(** The shapes [ModelInput] checked. *)
Lemma make_input_lengths i : make_input i = Ok i →
  length (slots i) = length (seq_starts i) ∧ length (seq_starts i) = length (seq_lens i) ∧
  (in_prompt_logprobs i = [] ∨ length (in_prompt_logprobs i) = length (slots i)).
Proof.
  unfold make_input. intros E. repeat apply bind_Ok in E as (? & ? & E).
  repeat match goal with H : rguard (bool_decide ?P) _ = Ok _ |- _ =>
    unfold rguard in H; destruct (bool_decide_reflect P); [clear H|discriminate H] end. tauto.
Qed.

(** A pass with its answers. *)
Definition collectable s (e : Launched) : Prop :=
  promised s e.1.1 ∧ fits k c resumes (work_plan e.1.1) ∧ answers (work_plan e.1.1) e.1.2 e.2.

Lemma attribute_pass_Ok owed s (e : Launched) :
  good digest owed nobody s → collectable s e →
  returns (attribute_pass e.1.1 e.2 s) (λ s', good digest owed nobody s' ∧ s' = set_fronts (fronts s') s).
Proof.
  destruct e as [[w toks] lps]. intros Hg (Hp & Hfit & Ha). cbn [fst snd] in *. unfold attribute_pass.
  assert (Hskip : returns (Ok s) (λ s', good digest owed nobody s' ∧ s' = set_fronts (fronts s') s)).
  { apply returns_ret. split; [done|by destruct s]. }
  destruct lps as [lps|]; [|exact Hskip]. destruct (any_records (lp_prompt lps)) eqn:Eany; [|exact Hskip].
  destruct (any_records_asked _ _ _ lps Ha eq_refl Eany) as [Hne Hl].
  pose proof (make_input_lengths _ (fit_input _ _ _ _ Hfit)) as (Hm1 & Hm2 & Hm3).
  destruct (p_chunks _ _ Hp) as [?|[H1 H2]]; [done|]. unfold attribute_prompt_logprobs.
  apply returns_guard; [apply bool_decide_eq_true; split; congruence|].
  eapply returns_mono.
  - apply (returns_rfold (λ _ s', good digest owed nobody s' ∧ s' = set_fronts (fronts s') s)).
    + split; [done|by destruct s].
    + intros pre [[o start] records] post s1 El [Hg1 Hs1].
      assert (Hz : ((o, start), records) ∈ zip (zip (work_chunks w) (seq_starts (work_plan w))) (lp_prompt lps))
        by (rewrite El; apply elem_of_app; right; left).
      apply list_elem_of_lookup in Hz as [i Hi].
      apply lookup_zip_with_Some in Hi as ([o' st] & rec & [= <- <- <-] & Hi & Hrec).
      apply lookup_zip_with_Some in Hi as (o' & st & [= <- <-] & Ho & Hst).
      destruct (Forall2_lookup_l _ _ _ _ _ (fit_spans _ _ _ _ Hfit) Hst) as (b & Hb & Hspan).
      destruct (p_rows _ _ Hp i o start b Ho Hst Hb) as (Hin & r & Hr & Hab & Hns).
      eapply returns_mono.
      * assert (Hpl : planner s1 = planner s) by (rewrite Hs1; done).
        apply (attribute_one_Ok owed s1 o start records Hg1); rewrite ?Hpl; [done|lia|].
        intros r' l Hr' -> Hl0. assert (r' = r) as -> by congruence.
        assert (Hch : chunk_lens (work_plan w) !! i = Some (b - start)%Z).
        { unfold chunk_lens. apply lookup_zip_with_Some. by exists start, b. }
        pose proof (ans_records _ _ _ Ha lps i l (b - start)%Z eq_refl Hrec Hch) as Hle.
        case_decide as Hd; [lia|]. specialize (Hns Hd). lia.
      * intros s2 [Hg2 Hs2]. split; [done|]. rewrite Hs2, Hs1. done.
  - done.
Qed.

Lemma pass_tokens_Ok s (e : Launched) :
  collectable s e →
  returns (pass_tokens e.1.1 e.1.2 e.2) (λ emitted, emitted.*1.*1 = work_requests e.1.1 ∧
    Forall (λ x, Chain.is_token x.1.2) emitted).
Proof.
  destruct e as [[w toks] lps]. intros (Hp & _ & Ha). cbn [fst snd] in *. unfold pass_tokens.
  pose proof (ans_length _ _ _ Ha) as Hl. pose proof (p_sampled _ _ Hp) as Hs.
  assert (Hr : length (pass_records w lps) = length toks).
  { unfold pass_records. destruct lps as [lps|]; [|rewrite length_replicate; congruence].
    case_decide as E; [rewrite length_replicate; congruence|].
    destruct (ans_sampled _ _ _ Ha lps eq_refl) as [E'|E']; [by rewrite E' in E|done]. }
  apply returns_guard; [apply bool_decide_eq_true; split; congruence|]. apply returns_ret. split.
  - rewrite fst_zip by (rewrite length_zip; lia). apply fst_zip. lia.
  - apply Forall_lookup. intros i [[o t] rec] (e & rec' & [= <- <-] & He & _)%lookup_zip_with_Some.
    apply lookup_zip_with_Some in He as (o' & t' & [= <- <-] & _ & Ht). cbn.
    by apply (Forall_lookup_1 _ _ _ _ (ans_tokens _ _ _ Ha) Ht).
Qed.

Lemma promised_planner s s' w : planner s' = planner s → promised s w → promised s' w.
Proof. intros E []. split; by rewrite ?E. Qed.

(** Collecting the passes of a step: every sampled request is emitted for. *)
Lemma collect_Ok owed s (es : list Launched) :
  good digest owed nobody s → Forall (collectable s) es →
  returns (rfold collect_one es ([], s)) (λ '(emitted, s'), good digest owed nobody s' ∧
    s' = set_fronts (fronts s') s ∧
    emitted.*1.*1 = concat ((λ e, work_requests e.1.1) <$> es) ∧
    Forall (λ e, e.1.1 ∈ running (planner s) ∧ Chain.is_token e.1.2) emitted).
Proof.
  intros Hg Hes. apply (returns_rfold (λ pre '(emitted, s'), good digest owed nobody s' ∧
    s' = set_fronts (fronts s') s ∧ emitted.*1.*1 = concat ((λ e, work_requests e.1.1) <$> pre) ∧
    Forall (λ e, e.1.1 ∈ running (planner s) ∧ Chain.is_token e.1.2) emitted)).
  { split_and!; [done|by destruct s|done|constructor]. }
  intros pre e post [emitted s1] El (Hg1 & Hs1 & Hids & Hem).
  assert (He : collectable s e) by (rewrite Forall_forall in Hes; apply Hes; rewrite El; apply elem_of_app; right; left).
  assert (He1 : collectable s1 e).
  { destruct He as (H1 & H2 & H3). split_and!; [|done|done].
    apply (promised_planner s); [by rewrite Hs1|done]. }
  destruct e as [[w toks] lps]. unfold collect_one.
  step_with (attribute_pass_Ok owed s1 (w, toks, lps) Hg1 He1). intros s2 [Hg2 Hs2].
  step_with (pass_tokens_Ok s1 (w, toks, lps) He1). intros more [Hm1 Hm2]. apply returns_ret.
  split_and!; [done| | |].
  - rewrite Hs2, Hs1. done.
  - rewrite !fmap_app, concat_app, Hids, Hm1. cbn. by rewrite app_nil_r.
  - apply Forall_app. split; [done|]. apply Forall_forall. intros x Hx. split.
    + apply (p_running _ _ (proj1 He)). cbn [fst] in Hm1 |- *. rewrite <- Hm1. by do 2 apply list_elem_of_fmap_2.
    + by eapply Forall_forall in Hm2.
Qed.
End Laws.
End Sync.
End Sync.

**TASK BRIEF**
Note every line of the records that holds the word "nobody", and copy it.

**SOLUTION BELOW**
  good digest owed nobody s → collectable s e →
  returns (attribute_pass e.1.1 e.2 s) (λ s', good digest owed nobody s' ∧ s' = set_fronts (fronts s') s).
  assert (Hskip : returns (Ok s) (λ s', good digest owed nobody s' ∧ s' = set_fronts (fronts s') s)).
  - apply (returns_rfold (λ _ s', good digest owed nobody s' ∧ s' = set_fronts (fronts s') s)).
  good digest owed nobody s → Forall (collectable s) es →
  returns (rfold collect_one es ([], s)) (λ '(emitted, s'), good digest owed nobody s' ∧
  intros Hg Hes. apply (returns_rfold (λ pre '(emitted, s'), good digest owed nobody s' ∧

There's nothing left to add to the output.